** Opening Data for this task block **

(* ===== verification/AccountsHandlers.v ===== *)
(** * Every request on accounts keeps them well formed

    The remaining handlers of admin_users.py, the two halves of a password
    reset, the login and the endpoints of instances. *)

From stdpp Require Import relations.
From S2P Require Import Prelude Calendar TimeParse PragueTime Models AttendanceEvents AttendanceApi.
From S2P Require Import Groups AdminEmployments EmploymentSafety Lockout Accounts Sessions Login LoginSafety.
From S2P Require Import SystemInvariant AdminUsers PasswordReset Instances AccountsSafety.
#[local] Open Scope Z_scope.

(** ** Changing a user *)

(** The instances are the same up to columns without a constraint. *)
Definition instance_image (p : Portal) : list (string * bool) :=
  (λ x, (inst_id x, instance_row_ok x)) <$> p_instances p.
Definition rows_alike (p p' : Portal) : Prop := instance_image p' = instance_image p.

#[export] Instance rows_alike_preorder : PreOrder rows_alike.
Proof. unfold rows_alike. split; [done|]. intros a b c. congruence. Qed.

Lemma get_instance_image p i :
  instance_row_ok <$> get_instance p i =
    snd <$> head (where_ (λ k, String.eqb k.1 i) (instance_image p)).
Proof.
  unfold get_instance, instance_image. rewrite where_fmap. simpl.
  by destruct (where_ (λ x, String.eqb (inst_id x) i) (p_instances p)).
Qed.

Lemma alike_instance_of p p' u x' :
  rows_alike p p' → instance_of p' u = Some x' →
  ∃ x, instance_of p u = Some x ∧ instance_row_ok x = instance_row_ok x'.
Proof.
  unfold instance_of. destruct (pu_instance_id u) as [i|]; [|done]. simpl. intros Ha Hx.
  pose proof (get_instance_image p i) as H1. pose proof (get_instance_image p' i) as H2.
  rewrite Ha, Hx in H2. rewrite <- H2 in H1. destruct (get_instance p i) as [x|]; [|done].
  exists x. split; [done|]. by injection H1.
Qed.

Lemma revoke_credential_alike p u : rows_alike p (revoke_instance_credential p u).
Proof.
  unfold revoke_instance_credential. destruct (pu_instance_id u) as [i|]; [|reflexivity].
  unfold rows_alike, instance_image. simpl. apply update_where_fmap. done.
Qed.

Section Handlers.
Context `{zone : PragueZone} `{crypto : Crypto} `{signing : Signing}.

Lemma change_password_alike p u raw now p1 u1 :
  change_portal_password p u raw now = Some (p1, u1) → rows_alike p p1.
Proof.
  unfold change_portal_password. destruct (String.eqb (strip raw) ""); [done|].
  destruct (hash_password (strip raw)); [|done]. simpl. intros [= <- _].
  etransitivity; [|apply revoke_credential_alike]. reflexivity.
Qed.

Lemma apply_password_alike p u raw now p1 u1 :
  apply_password p u raw now = Ok (p1, u1) → rows_alike p p1.
Proof.
  destruct raw as [raw|]; simpl; [|intros [= <- _]; reflexivity].
  destruct (String.eqb (strip raw) ""); [done|]. simpl.
  destruct (change_portal_password _ _ _ _) as [[p2 u2]|] eqn:E; [|done]. intros [= <- <-].
  by eapply change_password_alike.
Qed.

** Closing Data for this task block **

▸ What you should do
Down to the last line, reproduce the entries above precisely.

▸ Written solution
(* ===== verification/AccountsHandlers.v ===== *)
(** * Every request on accounts keeps them well formed

    The remaining handlers of admin_users.py, the two halves of a password
    reset, the login and the endpoints of instances. *)

From stdpp Require Import relations.
From S2P Require Import Prelude Calendar TimeParse PragueTime Models AttendanceEvents AttendanceApi.
From S2P Require Import Groups AdminEmployments EmploymentSafety Lockout Accounts Sessions Login LoginSafety.
From S2P Require Import SystemInvariant AdminUsers PasswordReset Instances AccountsSafety.
#[local] Open Scope Z_scope.

(** ** Changing a user *)

(** The instances are the same up to columns without a constraint. *)
Definition instance_image (p : Portal) : list (string * bool) :=
  (λ x, (inst_id x, instance_row_ok x)) <$> p_instances p.
Definition rows_alike (p p' : Portal) : Prop := instance_image p' = instance_image p.

#[export] Instance rows_alike_preorder : PreOrder rows_alike.
Proof. unfold rows_alike. split; [done|]. intros a b c. congruence. Qed.

Lemma get_instance_image p i :
  instance_row_ok <$> get_instance p i =
    snd <$> head (where_ (λ k, String.eqb k.1 i) (instance_image p)).
Proof.
  unfold get_instance, instance_image. rewrite where_fmap. simpl.
  by destruct (where_ (λ x, String.eqb (inst_id x) i) (p_instances p)).
Qed.

Lemma alike_instance_of p p' u x' :
  rows_alike p p' → instance_of p' u = Some x' →
  ∃ x, instance_of p u = Some x ∧ instance_row_ok x = instance_row_ok x'.
Proof.
  unfold instance_of. destruct (pu_instance_id u) as [i|]; [|done]. simpl. intros Ha Hx.
  pose proof (get_instance_image p i) as H1. pose proof (get_instance_image p' i) as H2.
  rewrite Ha, Hx in H2. rewrite <- H2 in H1. destruct (get_instance p i) as [x|]; [|done].
  exists x. split; [done|]. by injection H1.
Qed.

Lemma revoke_credential_alike p u : rows_alike p (revoke_instance_credential p u).
Proof.
  unfold revoke_instance_credential. destruct (pu_instance_id u) as [i|]; [|reflexivity].
  unfold rows_alike, instance_image. simpl. apply update_where_fmap. done.
Qed.

Section Handlers.
Context `{zone : PragueZone} `{crypto : Crypto} `{signing : Signing}.

Lemma change_password_alike p u raw now p1 u1 :
  change_portal_password p u raw now = Some (p1, u1) → rows_alike p p1.
Proof.
  unfold change_portal_password. destruct (String.eqb (strip raw) ""); [done|].
  destruct (hash_password (strip raw)); [|done]. simpl. intros [= <- _].
  etransitivity; [|apply revoke_credential_alike]. reflexivity.
Qed.

Lemma apply_password_alike p u raw now p1 u1 :
  apply_password p u raw now = Ok (p1, u1) → rows_alike p p1.
Proof.
  destruct raw as [raw|]; simpl; [|intros [= <- _]; reflexivity].
  destruct (String.eqb (strip raw) ""); [done|]. simpl.
  destruct (change_portal_password _ _ _ _) as [[p2 u2]|] eqn:E; [|done]. intros [= <- <-].
  by eapply change_password_alike.
Qed.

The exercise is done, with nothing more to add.